The landmark mutual fund recognition program between Hong Kong and the mainland has got off to a good start, drawing a total of 25 international and Chinese mainland funds in both directions.

Fourteen mainland funds have applied for sale in the SAR, while 11 international funds are headed north.

Confirmation of the applications came on Friday from Ashley Alder, chief executive officer of the Securities and Futures Commission (SFC) - Hong Kong's securities watchdog - two days after the program kicked off, marking another major step in mainland's capital account liberalization.

Eight mainland fund management groups submitted applications involving a total of 14 funds for sale in Hong Kong under the program, which allows funds domiciled in Hong Kong and on the mainland to be sold in each other's markets.

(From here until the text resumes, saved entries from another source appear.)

(** The report is that of the state: its regions and their bytes, and its free blocks
    by order and trim state. *)
Definition describes (s : Buddy) (rep : BuddyBackendReport) : Prop :=
  exists rs l, census s rs l /\ br_regions rep = Z.of_nat (length rs) /\ br_total_region_bytes rep = regions_total rs /\ tally s l rep.

Lemma seg_fun {B} `{!Linked B} (m : gmap Z B) l : forall l' p h, seg m p h l 0 -> seg m p h l' 0 -> null ∉ l -> null ∉ l' -> l = l'.
Proof.
  induction l as [|a l IH]; intros [|a' l'] p h; cbn [seg]; [done| | |].
  - intros -> [<- _] _ Hn. set_solver.
  - intros [<- _] -> Hn _. set_solver.
  - intros (-> & b & Hb & _ & H1) (<- & b' & Hb' & _ & H2) Hn Hn'. assert (b' = b) as -> by congruence. f_equal. apply not_elem_of_cons in Hn as [_ Hn]. apply not_elem_of_cons in Hn' as [_ Hn']. by eapply IH.
Qed.

(** What the representation says of the lists. *)
Lemma on_free_list_rep b t s r x L o a : region_space b t -> region_rep b t s r x L -> on_free_list s x o a <-> a ∈ L o.
Proof.
  intros (Hb & _) Hr. assert (Hnull : forall o, null ∉ L o) by (intros o' (_ & H1 & _)%(rr_valid _ _ _ _ _ _ Hr); lia). split.
  - intros (Ho & h & l & Hh & Hs & Hn & Ha). rewrite (rr_order _ _ _ _ _ _ Hr) in Ho.
    destruct (rr_list _ _ _ _ _ _ Hr o ltac:(lia)) as (h' & Hh' & Hs'). assert (h' = h) as -> by congruence. by rewrite <- (seg_fun _ l (L o) 0 h Hs Hs' Hn (Hnull o)).
  - intros Ha. destruct (rr_valid _ _ _ _ _ _ Hr _ _ Ha) as [Ho _]. destruct (rr_list _ _ _ _ _ _ Hr o ltac:(lia)) as (h & Hh & Hs). split; [rewrite (rr_order _ _ _ _ _ _ Hr); lia|]. by exists h, (L o).
Qed.

Section Walk.
Context {K : Type} `{!Kernel K} `{!KernelSpec K} (s : Buddy) (rx : RadixTree K) (rs : regions) (A : Z -> gset (Z * Z)) (HW : whole s rx rs A).

(** The bytes handed out of regions. *)
Definition regions_used (l : regions) : Z := sum_by (fun z => used_total (A z.1)) l.

(** The free blocks of regions in the order of the walk. *)
Fixpoint free_of (l : regions) (fp : list (Z * Z)) : Prop :=
  match l with
  | [] => fp = []
  | (r, (b, t)) :: l => exists x L fp', buddy_inv b t s r x L (A r) /\ fp = free_pairs L ++ fp' /\ free_of l fp'
  end.

Lemma report_orders_ok r b t x L : buddy_inv b t s r x L (A r) -> region_space b t -> forall fuel l0 rep o,
  tally s l0 rep -> 22 <= o <= 27 -> (Z.to_nat (27 - o) < fuel)%nat ->
  let l := seqZ o (27 - o) ≫= fun o => pair o <$> L o in
  sum_by block_bytes (l0 ++ l) <= 2 ^ 47 -> exists rep', report_orders fuel s rep x o = Ret rep' /\ reported s l0 l rep rep'.
Proof using.
  intros Hi Hsp fuel. pose proof (bi_rep _ _ _ _ _ _ _ Hi) as Hrep. induction fuel as [|fuel IH]; intros l0 rep o Ht Ho Hf; [lia|]. cbn [report_orders].
  rewrite (rr_order _ _ _ _ _ _ Hrep). destruct (Z.leb_spec o 26) as [Hle|Hgt].
  - rewrite seqZ_cons by lia. rewrite bind_cons. replace (Z.pred (27 - o)) with (27 - (o + 1)) by lia. change (Z.succ o) with (o + 1). set (l1 := seqZ (o + 1) _ ≫= _). cbv zeta. rewrite app_assoc.
    intros Hb. assert (0 <= sum_by block_bytes l1) by (apply bytes_pos; intros oa (o' & (a & -> & _)%list_elem_of_fmap & Ho'%elem_of_seqZ)%list_elem_of_bind; cbn; lia).
    destruct (rr_list _ _ _ _ _ _ Hrep o ltac:(lia)) as (h & Hh & Hs).
    rewrite order_index_ok, wshl_pow2 by lia. unfold at_index. rewrite Hh. cbn [from_option mbind outcome_bind].
    destruct (report_list_ok s o ltac:(lia) (S (size (bd_blocks s))) l0 rep 0 h (L o) Ht Hs) as (rep1 & -> & Hr); [|eapply seg_fuel; [done|apply Hrep]|rewrite sum_by_app in Hb; lia|].
    { intros (_ & H1 & _)%(rr_valid _ _ _ _ _ _ Hrep). destruct Hsp as (? & _). lia. }
    cbn [mbind outcome_bind]. destruct (IH (l0 ++ (pair o <$> L o)) rep1 (o + 1)) as (rep2 & -> & Hr2); [apply Hr|lia|lia|exact Hb|]. exists rep2. split; [done|]. by eapply reported_app.
  - replace o with 27 by lia. change (seqZ 27 (27 - 27)) with (@nil Z). cbv zeta. intros _. exists rep. split; [done|]. by apply reported_nil.
Qed.

Lemma region_used_pos r : 0 <= used_total (A r).
Proof using HW. apply used_total_pos. intros o a Ha. pose proof (whole_order _ _ _ _ _ _ _ HW Ha). lia. Qed.

Lemma count_region_tally l rep t : tally s l rep -> tally s l (count_region rep t).
Proof using. intros [H1 H2 H3 H4 H5 H6]. by constructor. Qed.
(* ===== verification/TransferList.v ===== *)
(** * A transfer list under interference (src/rseq_core/slab_cache.rs, src/trim.rs)

    [transfer_push_batch], [transfer_pop_batch] and the way [trim_small] takes a
    whole list are loops around a compare-and-exchange on the tagged head of a
    list.  Here threads run them on one list, interleaved at every access to the
    head or to the [next] field of a header, on a sequentially consistent memory;
    the hints of the bitmaps are left out.  [transfer_push_single] is the push of
    one block, [transfer_pop_single] the pop with a batch of one.

    While a thread walks the list, others may take the blocks it is looking at and
    write to their headers; only the tag tells it.  The tag has eight bits: the
    theorem asks that an exchange that finds the word it loaded comes before 256
    updates have passed, and [tag_wraps] shows that it has to. *)

From S2P Require Import Prelude Types SList Rseq SlabCache SlabProofs Sync.

(** Local variables at each program point.  [old] is the word a round loaded; the
    rest is there to state the properties: [at_] is the number of updates before the
    load, [seg] the blocks from [start] to [tail], [seen] the blocks walked over. *)
Inductive place :=
  | Idle
  | PushLoad (start tail : Z) (seg : list Z)
  | PushLink (start tail : Z) (seg : list Z) (old at_ : Z)
  | PushCas (start tail : Z) (seg : list Z) (old at_ : Z)
  | PopLoad (batch_size : Z)
  | PopNext (batch_size old at_ : Z)
  | PopWalk (batch_size old at_ tail next count : Z) (seen : list Z)
  | TakeLoad
  | TakeCas (old at_ : Z)
  | Empty
  | Popped (head tail count : Z)
  | Taken (head : Z).

(** A completed update of the head, with the blocks it pushed or took. *)
Inductive update := Pushes (seg : list Z) | Takes (seg : list Z).

(** The head of the list, the headers, and the updates of the head so far, the last
    one first. *)
Record shared := mkShared { s_word : Z; s_heads : gmap Z Header; s_log : list update }.

Definition s_updates (s : shared) : Z := Z.of_nat (length (s_log s)).

(** A thread and the blocks that are its own. *)
Record thread := mkThread { t_own : gset Z; t_place : place }.

Definition ready (p : place) : bool := match p with Idle | Empty | Popped _ _ _ | Taken _ => true | _ => false end.

(** The blocks from [a] on. *)
Fixpoint collect (fuel : nat) (heads : gmap Z Header) (a : Z) : list Z :=
  match fuel with
  | O => []
  | S fuel' => if a =? null then [] else match heads !! a with Some h => a :: collect fuel' heads (s_next h) | None => [] end
  end.

(** An exchange of the head: where the thread goes on. *)
Definition exchange (s : shared) (old new : Z) (own : gset Z) (u : update) (ok retry : place) (mine : gset Z) : shared * thread :=
  let '(b, w) := compare_exchange (s_word s) old new in
  if b : bool then (mkShared w (s_heads s) (u :: s_log s), mkThread mine ok) else (s, mkThread own retry).

(** The next access of a thread in [transfer_push_batch]. *)
Definition transfer_push (s : shared) (own : gset Z) (p : place) : outcome (shared * thread) :=
  match p with
  | PushLoad start tail seg => Ret (s, mkThread own (PushLink start tail seg (s_word s) (s_updates s)))
  | PushLink start tail seg old at_ =>
      let '(old_head, tag) := unpack_ptr old in
      heads ← set_header_next (s_heads s) tail old_head;
      Ret (mkShared (s_word s) heads (s_log s), mkThread own (PushCas start tail seg old at_))
  | PushCas start tail seg old at_ =>
      let '(old_head, tag) := unpack_ptr old in
      Ret (exchange s old (pack start tag) own (Pushes seg) Idle (PushLoad start tail seg) (own ∖ list_to_set seg))
  | _ => Ret (s, mkThread own p)
  end.

(** In [transfer_pop_batch], on one of the two lists of a CPU: [Empty] is where the
    code goes on to the other list. *)
Definition transfer_pop (s : shared) (own : gset Z) (p : place) : outcome (shared * thread) :=
  let goto p := Ret (s, mkThread own p) in
  match p with
  | PopLoad batch_size =>
      let '(head, tag) := unpack_ptr (s_word s) in
      if head =? null then goto Empty else goto (PopNext batch_size (s_word s) (s_updates s))
  | PopNext batch_size old at_ =>
      let '(head, tag) := unpack_ptr old in
      h ← from_option (s_heads s !! head);
      goto (PopWalk batch_size old at_ head (s_next h) 1 [head])
  | PopWalk batch_size old at_ tail next count seen =>
      if (count <? batch_size) && negb (next =? null) then
        h ← from_option (s_heads s !! next);
        goto (PopWalk batch_size old at_ next (s_next h) (wadd count 1) (seen ++ [next]))
      else
        let '(head, tag) := unpack_ptr old in
        Ret (exchange s old (pack next tag) own (Takes seen) (Popped head tail count) (PopLoad batch_size) (own ∪ list_to_set seen))
  | _ => goto p
  end.

(** The loop of [trim_small] that takes the list looks at the word it loaded, or at
    the one a failed exchange has found. *)
Definition take_check (s : shared) : place :=
  let '(unpacked, tag) := unpack_ptr (s_word s) in
  if unpacked =? null then Empty else TakeCas (s_word s) (s_updates s).

Definition transfer_take (s : shared) (own : gset Z) (p : place) : outcome (shared * thread) :=
  match p with
  | TakeLoad => Ret (s, mkThread own (take_check s))
  | TakeCas old at_ =>
      let '(unpacked, tag) := unpack_ptr old in
      let all := collect (size (s_heads s)) (s_heads s) unpacked in
      Ret (exchange s old (pack null tag) own (Takes all) (Taken unpacked) (take_check s) (own ∪ list_to_set all))
  | _ => Ret (s, mkThread own p)
  end.

Definition advance (s : shared) (th : thread) : outcome (shared * thread) :=
  match t_place th with
  | PushLoad _ _ _ | PushLink _ _ _ _ _ | PushCas _ _ _ _ _ => transfer_push s (t_own th) (t_place th)
  | PopLoad _ | PopNext _ _ _ | PopWalk _ _ _ _ _ _ _ => transfer_pop s (t_own th) (t_place th)
  | TakeLoad | TakeCas _ _ => transfer_take s (t_own th) (t_place th)
  | p => Ret (s, mkThread (t_own th) p)
  end.

(** An exchange that finds the word it loaded finds it before 256 updates. *)
Definition tag_fresh (s : shared) (th : thread) : Prop :=
  match t_place th with
  | PushLink _ _ _ old at_ | PushCas _ _ _ old at_ | PopNext _ old at_ | PopWalk _ old at_ _ _ _ _ | TakeCas old at_ => s_word s = old -> s_updates s < at_ + 256
  | _ => True
  end.

Abbreviation threads := (gmap nat thread).

(** The blocks [seg] of a thread, linked from [start] to [tail], then [q]. *)
Record segment (heads : gmap Z Header) (own : gset Z) (start tail : Z) (seg : list Z) (q : Z) : Prop := {
  sg_chain : chain heads start seg q;
  sg_last : last seg = Some tail;
  sg_nodup : NoDup seg;
  sg_own : list_to_set seg ⊆ own;
}.

(** A thread that is not in a call starts one, links the headers of its blocks as
    it likes or hands a block to another thread; a thread in a call goes on.
    [guarded] says whether the tags are fresh. *)
Inductive list_step (guarded : bool) : shared * threads -> shared * threads -> Prop :=
  | step_push s ts t own p start tail seg q :
      ts !! t = Some (mkThread own p) -> ready p = true -> segment (s_heads s) own start tail seg q ->
      list_step guarded (s, ts) (s, <[t := mkThread own (PushLoad start tail seg)]> ts)
  | step_pop s ts t own p batch_size :
      ts !! t = Some (mkThread own p) -> ready p = true -> is_u 64 batch_size -> list_step guarded (s, ts) (s, <[t := mkThread own (PopLoad batch_size)]> ts)
  | step_take s ts t own p : ts !! t = Some (mkThread own p) -> ready p = true -> list_step guarded (s, ts) (s, <[t := mkThread own TakeLoad]> ts)
  | step_write s ts t own p a h v :
      ts !! t = Some (mkThread own p) -> ready p = true -> a ∈ own -> s_heads s !! a = Some h -> v = null \/ is_Some (s_heads s !! v) ->
      list_step guarded (s, ts) (mkShared (s_word s) (<[a := with_s_next v h]> (s_heads s)) (s_log s), <[t := mkThread own Idle]> ts)
  | step_give s ts t t' own own' p p' a :
      t <> t' -> ts !! t = Some (mkThread own p) -> ts !! t' = Some (mkThread own' p') -> ready p = true -> ready p' = true -> a ∈ own ->
      list_step guarded (s, ts) (s, <[t' := mkThread (own' ∪ {[a]}) Idle]> (<[t := mkThread (own ∖ {[a]}) Idle]> ts))
  | step_run s ts t th s' th' :
      ts !! t = Some th -> (guarded = true -> tag_fresh s th) -> advance s th = Ret (s', th') -> list_step guarded (s, ts) (s', <[t := th']> ts).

Thursday was the first day Hong Kong began accepting applications under the program, which offers a quota limit of 300 billion yuan ($48.4 billion) in each direction.

Alder was upbeat, saying it's a really good start and expects a lot more applications on the horizon.

"We do not expect a quick start for the scheme," he said, noting that the program is a brand new, long-term investment opportunity, and it would take time for the cross-border integration and investor education to be built up.

Bank of China Investment Management - a mainland joint venture between the Bank of China and BlackRock - applied to introduce two equity focused funds to local investors.

Zhang Yujun, assistant chairman of the China Securities Regulatory Commission, said on Friday six global fund houses have applied for 11 funds to be sold on the mainland. According to Zhang, the management scale of banking, trust, insurance, securities, funds and futures amounts to more than 6 billion yuan, with a record growth rate being registered.

Zhang believes that the latest initiative will spur greater global capital flows into the Hong Kong market, which would help consolidate the city's position as an international financial hub.

JP Morgan Asset Management, Invesco Hong Kong and HSBC Global Asset Management are among the first batch of global fund houses to have announced their participation in the program.

Invesco Hong Kong, partnering with its mainland joint venture Invesco Great Wall (IGW), which manages mutual funds with total assets of $11.1 billion, has submitted its application for an A-share mixed securities fund managed by IGW.

"The market is testing the water, with each fund house submitting applications for one or two funds," said Julia Leung Fung-yee, executive director of investment products division at the SFC.

Ye Haisheng, deputy director-general of the State Administration of Foreign Exchange, said fund investments under the program will be able to be denominated in renminbi or other currencies, representing a big step forward in liberalizing the mainland's capital account and a major departure from existing programs.